(* ===== verification/NetUtil.v ===== *)
(** The parts of kernel/net beside the packet path: sockets (socket.c), DNS queries
    (dns.c), packet buffers (net_buf.c) and TCP control blocks (tcp.c). *)
From S2P Require Import Prelude KString Heap.

Module Socket.

Definition SOCKET_MAX : Z := 64.

Inductive socket_type_t := SOCKET_UNUSED | SOCKET_UDP | SOCKET_TCP.
#[global] Instance socket_type_eq_dec : EqDecision socket_type_t.
Proof. solve_decision. Defined.

Record socket_t := { type : socket_type_t; local_port : Z; remote_ip : Z; remote_port : Z }.
Definition zero_socket : socket_t := {| type := SOCKET_UNUSED; local_port := 0; remote_ip := 0; remote_port := 0 |}.

Abbreviation sockets := (list socket_t).

Definition socket_init : sockets := replicate (Z.to_nat SOCKET_MAX) zero_socket.

Definition socket_create (t : sockets) (ty : socket_type_t) : outcome (Z * sockets) :=
  if bool_decide (ty = SOCKET_UNUSED) then Ok (-1, t)
  else
    r ← for_loop 0 SOCKET_MAX
          (λ index (_ : unit),
             s ← zget t index;
             if bool_decide (type s = SOCKET_UNUSED) then
               t ← zset t index {| type := ty; local_port := local_port s; remote_ip := remote_ip s; remote_port := remote_port s |};
               Ok (inr (index, t))
             else Ok (inl tt)) tt;
    match r with inl _ => Ok (-1, t) | inr v => Ok v end.

Definition socket_get (t : sockets) (fd : Z) : outcome (option socket_t) :=
  if (fd <? 0) || (SOCKET_MAX <=? fd) then Ok None
  else s ← zget t fd; Ok (if bool_decide (type s = SOCKET_UNUSED) then None else Some s).

Definition socket_close (t : sockets) (fd : Z) : outcome (Z * sockets) :=
  s ← socket_get t fd;
  match s with
  | None => Ok (-1, t)
  | Some _ => t ← zset t fd zero_socket; Ok (0, t)
  end.

Definition socket_connect (t : sockets) (fd ip port : Z) : outcome (Z * sockets) :=
  s ← socket_get t fd;
  match s with
  | None => Ok (-1, t)
  | Some s =>
      t ← zset t fd {| type := type s; local_port := local_port s; remote_ip := ip; remote_port := port |};
      Ok (0, t)
  end.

Task statement:
Within the material above, find the lines that contain the word "zget"; copy them.

Solution for this problem:
             s ← zget t index;
  else s ← zget t fd; Ok (if bool_decide (type s = SOCKET_UNUSED) then None else Some s).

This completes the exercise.